EXERCISE GOAL
From the first line of the data below through the line holding "Definition NSIG : Z := 32.", write out each line exactly as it stands.

Dataset excerpts
####

(* ===== verification/Process.v ===== *)
(** * Processes, process groups and signals (process/process.c, process/pgrp.c, signal/signal.c)

    Processes live at addresses of the kernel heap; the process table maps a
    process identifier to one of them.  The signal state of a process is owned
    by it and is a field here.  Part of the state are the scheduler, which
    continuing a process calls, and the memory of the running program, where
    signal delivery builds its frame.  Fields that only the memory and file
    layers use, and process creation and destruction, which allocate and free
    address spaces, are left out.  The spinlock makes the operations on the
    table atomic and is left out. *)

From S2P Require Import Prelude CString UAccess Sched.

(** ** Data (process.h, signal.h) *)

Definition MAX_PROCESSES : Z := 256.
Definition PID_INVALID : Z := 2 ^ 32 - 1.
Definition RLIM_NLIMITS : Z := 16.

Definition SIGKILL : Z := 9.
Definition SIGUSR1 : Z := 10.
Definition SIGSEGV : Z := 11.
Definition SIGCHLD : Z := 17.
Definition SIGCONT : Z := 18.
Definition SIGSTOP : Z := 19.
Definition SIGTSTP : Z := 20.
Definition SIGTTIN : Z := 21.
Definition SIGTTOU : Z := 22.
Definition NSIG : Z := 32.

Definition SA_NOCLDSTOP : Z := 0x00000001.
Definition SA_NODEFER : Z := 0x40000000.
Definition SA_RESETHAND : Z := 0x80000000.

Definition SIG_DFL : Z := 0.
Definition SIG_IGN : Z := 1.
Definition SIG_ERR : Z := 2 ^ 64 - 1.

Definition SIG_BLOCK : Z := 0.
Definition SIG_UNBLOCK : Z := 1.
Definition SIG_SETMASK : Z := 2.

Inductive process_state :=
  | PROC_UNUSED
  | PROC_EMBRYO
  | PROC_READY
  | PROC_RUNNING
  | PROC_BLOCKED
  | PROC_STOPPED
  | PROC_ZOMBIE
  | PROC_DEAD.

#[export] Instance process_state_eq_dec : EqDecision process_state.
Proof. solve_decision. Defined.

Inductive sig_default_action :=
  | SIG_ACTION_TERM
  | SIG_ACTION_CORE
  | SIG_ACTION_STOP
  | SIG_ACTION_CONT
  | SIG_ACTION_IGN.

(** [sa_flags] as its 32 bits; [sa_pad] are the four bytes after it, which a
    copy of the whole structure carries. *)
Record sigaction := SigAction {
  sa_handler : Z;
  sa_mask : Z;
  sa_flags : Z;
  sa_pad : Z;
  sa_restorer : Z }.

Record signal_state := SignalState {
  ss_pending : Z;
  ss_blocked : Z;
  ss_actions : list sigaction }.

Record rlimit := RLimit { rlim_cur : Z; rlim_max : Z }.

Record process_t := Process {
  p_pid : Z;
  p_name : list Z;
  p_state : process_state;
  p_parent_pid : Z;
  p_pgrp : Z;
  p_session_id : Z;
  p_exit_code : Z;
  p_exec_count : Z;
  p_main_thread : option Z;
  p_signals : option signal_state;
  p_umask : Z;
  p_uid : Z;
  p_euid : Z;
  p_suid : Z;
  p_gid : Z;
  p_egid : Z;
  p_sgid : Z;
  p_alarm_ticks : Z;
  p_stop_signal : Z;
  p_stop_reported : bool;
  p_continue_reported : bool;
  p_limits : list rlimit }.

####

OUTPUT BELOW
(* ===== verification/Process.v ===== *)
(** * Processes, process groups and signals (process/process.c, process/pgrp.c, signal/signal.c)

    Processes live at addresses of the kernel heap; the process table maps a
    process identifier to one of them.  The signal state of a process is owned
    by it and is a field here.  Part of the state are the scheduler, which
    continuing a process calls, and the memory of the running program, where
    signal delivery builds its frame.  Fields that only the memory and file
    layers use, and process creation and destruction, which allocate and free
    address spaces, are left out.  The spinlock makes the operations on the
    table atomic and is left out. *)

From S2P Require Import Prelude CString UAccess Sched.

(** ** Data (process.h, signal.h) *)

Definition MAX_PROCESSES : Z := 256.
Definition PID_INVALID : Z := 2 ^ 32 - 1.
Definition RLIM_NLIMITS : Z := 16.

Definition SIGKILL : Z := 9.
Definition SIGUSR1 : Z := 10.
Definition SIGSEGV : Z := 11.
Definition SIGCHLD : Z := 17.
Definition SIGCONT : Z := 18.
Definition SIGSTOP : Z := 19.
Definition SIGTSTP : Z := 20.
Definition SIGTTIN : Z := 21.
Definition SIGTTOU : Z := 22.
Definition NSIG : Z := 32.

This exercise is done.